GitHub mengumumkan bahwa layanan GitHub Copilot akan menerapkan model pembayaran berbasis penggunaan aktual mulai tanggal 1 Juni 2024. Perubahan ini bertujuan untuk menyesuaikan harga dengan beban komputasi AI yang sebenarnya, sekaligus menjaga keberlanjutan finansial Copilot di tengah meningkatnya permintaan terhadap sumber daya AI yang terbatas.

Saat ini, pengguna GitHub Copilot memiliki alokasi bulanan berupa "permintaan" dan "permintaan premium". Setiap permintaan akan terpakai ketika pengguna meminta bantuan dari model AI. Namun, GitHub menyebutkan bahwa kategori luas ini mencakup berbagai tugas AI dengan total biaya komputasi backend yang sangat bervariasi.

"Saat ini, pertanyaan singkat dalam obrolan dan sesi pengkodean otomatis selama berjam-jam dikenakan biaya yang sama bagi pengguna," tulis GitHub dalam pengumuman resminya. Meskipun GitHub mengaku telah menanggung sebagian besar biaya komputasi yang meningkat, penggabungan semua "permintaan premium" dalam satu kategori dinilai tidak lagi berkelanjutan.

Dampak bagi Pengguna

Perubahan ini akan berdampak pada pengguna yang mengandalkan GitHub Copilot untuk tugas-tugas intensif, seperti pengembangan perangkat lunak otomatis atau analisis kode besar-besaran. Dengan model baru, pengguna akan dikenakan biaya sesuai dengan kompleksitas dan sumber daya yang digunakan oleh AI.

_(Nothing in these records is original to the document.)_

Lemma acceptFriendRequest_half_done_witness :
  exists e w',
    RelationService.acceptFriendRequest "U1"
      (Scenario.faulty Scenario.bob [Scenario.request_edge] [Scenario.request_edge]
                       [false; true]) = (Throw e, w')
    /\ status_type (RelationService.getRelationStatus "U1" w') = friend
    /\ List.length (db_relations (pb w')) = 1.
Proof.
  destruct (acceptFriendRequest_half_done
              (Scenario.faulty Scenario.bob [Scenario.request_edge] [Scenario.request_edge]
                               [false; true])
              Scenario.bob "U1" Scenario.request_edge Scenario.request_edge [])
    as (e & w' & Hrun & Hdb & _ & Hst & _).
  - reflexivity.
  - intros r [<-|[]]. discriminate.
  - reflexivity.
  - reflexivity.
  - reflexivity.
  - repeat split.
  - reflexivity.
  - exists e, w'. split; [exact Hrun|]. split; [exact Hst|]. rewrite Hdb. reflexivity.
Defined.

(** ** Thrown errors *)

Lemma truthy_nonempty (s : string) : truthy s = true <-> s <> "".
Proof. destruct s; cbn; split; congruence. Qed.

Lemma extractErrorMessage_nonempty (error : JsError) (defaultMessage : string) :
  defaultMessage <> "" -> extractErrorMessage error defaultMessage <> "".
Proof.
  intros Hd. unfold extractErrorMessage.
  destruct (data_message error) as [m|].
  - destruct (truthy m) eqn:Hm; [apply truthy_nonempty; exact Hm|].
    destruct (truthy (message error)) eqn:He; [apply truthy_nonempty; exact He | exact Hd].
  - destruct (truthy (message error)) eqn:He; [apply truthy_nonempty; exact He | exact Hd].
Qed.

(** An error that leaves a try block of [RelationService] carries a
    non-empty message, which is also in the error signal. *)
Lemma rethrow_caught {A} (m : M A) (context defaultMessage : string)
      (w w' : World) (e : JsError) :
  try_catch m (RelationService.rethrow context defaultMessage) w = (Throw e, w') ->
  defaultMessage <> "" ->
  message e <> "" /\ rel_errorSignal (relationService w') = Some (message e).
Proof.
  unfold try_catch. destruct (m w) as [[a|e0] w0]; [discriminate|].
  unfold RelationService.rethrow, RelationService.errorSignal_set, handleError. mstep.
  intros H Hd. injection H as <- <-. cbn.
  split; [apply extractErrorMessage_nonempty; exact Hd | reflexivity].
Qed.

Ltac guard_cases :=
  repeat match goal with
         | |- context [if ?b then _ else _] => destruct b eqn:?
         | |- context [match ?x with Some _ => _ | None => _ end] => destruct x eqn:?
         end.

Ltac thrown :=
  let H := fresh "H" in
  intros H;
  first [ injection H as <- <-; split; [cbn; discriminate | left; reflexivity]
        | apply rethrow_caught in H; [destruct H; split; [assumption | right; assumption]
                                     | discriminate] ].

(** X6: Whatever a mutating method of [RelationService] throws has a
    non-empty message; either a guard threw and the state is untouched, or
    the try block threw and the error signal holds that message. *)
Theorem thrown_errors_have_messages :
  forall (w w' : World) (targetUserId : string) (e : JsError),
    (RelationService.sendFriendRequest targetUserId w = (Throw e, w')
     \/ RelationService.acceptFriendRequest targetUserId w = (Throw e, w')
     \/ RelationService.rejectFriendRequest targetUserId w = (Throw e, w')
     \/ RelationService.cancelFriendRequest targetUserId w = (Throw e, w')
     \/ RelationService.removeFriend targetUserId w = (Throw e, w')
     \/ RelationService.blockUser targetUserId w = (Throw e, w')
     \/ RelationService.unblockUser targetUserId w = (Throw e, w')) ->
    message e <> ""
    /\ (w' = w \/ rel_errorSignal (relationService w') = Some (message e)).
Proof.
  intros w w' targetUserId e.
  unfold RelationService.sendFriendRequest, RelationService.acceptFriendRequest,
    RelationService.rejectFriendRequest, RelationService.cancelFriendRequest,
    RelationService.removeFriend, RelationService.blockUser,
    RelationService.unblockUser.
  cbv [bind user gets throw ret].
  intros [H|[H|[H|[H|[H|[H|H]]]]]]; revert H; guard_cases; thrown.
Qed.

Lemma thrown_errors_have_messages_witness :
  let run := RelationService.blockUser "U2"
               (Scenario.faulty Scenario.alice [] [] [true]) in
  fst run = Throw (Error (message transportFailure))
  /\ message (Error (message transportFailure)) <> "".
Proof.
  intros run. split; [reflexivity|].
  apply (thrown_errors_have_messages (Scenario.faulty Scenario.alice [] [] [true])
           (snd run) "U2").
  do 5 right. left. reflexivity.
Defined.

(** ** Order of the fetched pages *)

Section InsertionSort.

Context {A : Type} (before : A -> A -> bool).
Hypothesis before_total : forall a b, before a b = true \/ before b a = true.
Hypothesis before_trans :
  forall a b c, before a b = true -> before b c = true -> before a c = true.

Let ordered (a b : A) : Prop := before a b = true.

Lemma insert_sorted_ordered (x : A) (l : list A) :
  StronglySorted ordered l -> StronglySorted ordered (insert_sorted before x l).
Proof.
  induction l as [|y l IH]; intros Hs; cbn.
  - constructor; constructor.
  - inversion Hs as [|? ? Hl Hy]; subst.
    destruct (before x y) eqn:Hxy.
    + constructor; [exact Hs|]. constructor; [exact Hxy|].
      apply Forall_forall. intros z Hz.
      apply (before_trans x y z Hxy). exact (proj1 (Forall_forall _ _) Hy z Hz).
    + constructor; [exact (IH Hl)|].
      apply Forall_forall. intros z Hz. apply insert_sorted_in in Hz.
      destruct Hz as [->|Hz].
      * destruct (before_total x y) as [H|H]; [congruence | exact H].
      * exact (proj1 (Forall_forall _ _) Hy z Hz).
Qed.

Lemma sort_by_ordered (l : list A) : StronglySorted ordered (sort_by (Some before) l).
Proof.
  cbn. induction l as [|x l IH]; cbn; [constructor|].
  apply insert_sorted_ordered. exact IH.
Qed.

End InsertionSort.

Lemma in_firstn {A} (n : nat) (l : list A) (x : A) : In x (firstn n l) -> In x l.
Proof.
  revert n. induction l as [|y l IH]; intros [|n] H; cbn in H; try contradiction.
  destruct H as [->|H]; [left; reflexivity | right; exact (IH n H)].
Qed.

Lemma StronglySorted_firstn {A} (R : A -> A -> Prop) (n : nat) (l : list A) :
  StronglySorted R l -> StronglySorted R (firstn n l).
Proof.
  revert n. induction l as [|x l IH]; intros [|n] Hs; cbn; try constructor.
  - inversion Hs; subst. apply IH. assumption.
  - inversion Hs as [|? ? _ Hx]; subst. apply Forall_forall. intros y Hy.
    apply (proj1 (Forall_forall _ _) Hx). exact (in_firstn _ _ _ Hy).
Qed.

Lemma StronglySorted_skipn {A} (R : A -> A -> Prop) (n : nat) (l : list A) :
  StronglySorted R l -> StronglySorted R (skipn n l).
Proof.
  revert l. induction n as [|n IH]; intros [|x l] Hs; cbn; try assumption.
  inversion Hs; subst. apply IH. assumption.
Qed.

Lemma StronglySorted_filter {A} (R : A -> A -> Prop) (p : A -> bool) (l : list A) :
  StronglySorted R l -> StronglySorted R (filter p l).
Proof.
  induction l as [|x l IH]; intros Hs; cbn; [constructor|].
  inversion Hs as [|? ? Hl Hx]; subst.
  destruct (p x); [|exact (IH Hl)].
  constructor; [exact (IH Hl)|]. apply Forall_forall. intros y Hy.
  apply filter_In in Hy. exact (proj1 (Forall_forall _ _) Hx y (proj1 Hy)).
Qed.

Lemma StronglySorted_map {A B} (R : A -> A -> Prop) (S : B -> B -> Prop)
      (f : A -> B) (l : list A) :
  (forall a b, R a b -> S (f a) (f b)) ->
  StronglySorted R l -> StronglySorted S (map f l).
Proof.
  intros Hf. induction l as [|x l IH]; intros Hs; cbn; [constructor|].
  inversion Hs as [|? ? Hl Hx]; subst. constructor; [exact (IH Hl)|].
  apply Forall_forall. intros y Hy. apply in_map_iff in Hy.
  destruct Hy as (a & <- & Ha). apply Hf. exact (proj1 (Forall_forall _ _) Hx a Ha).
Qed.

GitHub juga menekankan bahwa langkah ini merupakan bagian dari upaya untuk memastikan layanan tetap dapat diakses oleh lebih banyak pengembang, sembari menjaga kualitas dan ketersediaan sumber daya AI yang terbatas.

Tanggapan Komunitas

Beberapa pengembang telah memberikan tanggapan terhadap perubahan ini. Ada yang mendukung langkah GitHub untuk menjaga keberlanjutan layanan, namun ada pula yang khawatir akan peningkatan biaya bagi pengguna yang sangat bergantung pada Copilot. GitHub menyatakan akan terus memantau umpan balik pengguna untuk menyesuaikan model pembayaran di masa mendatang.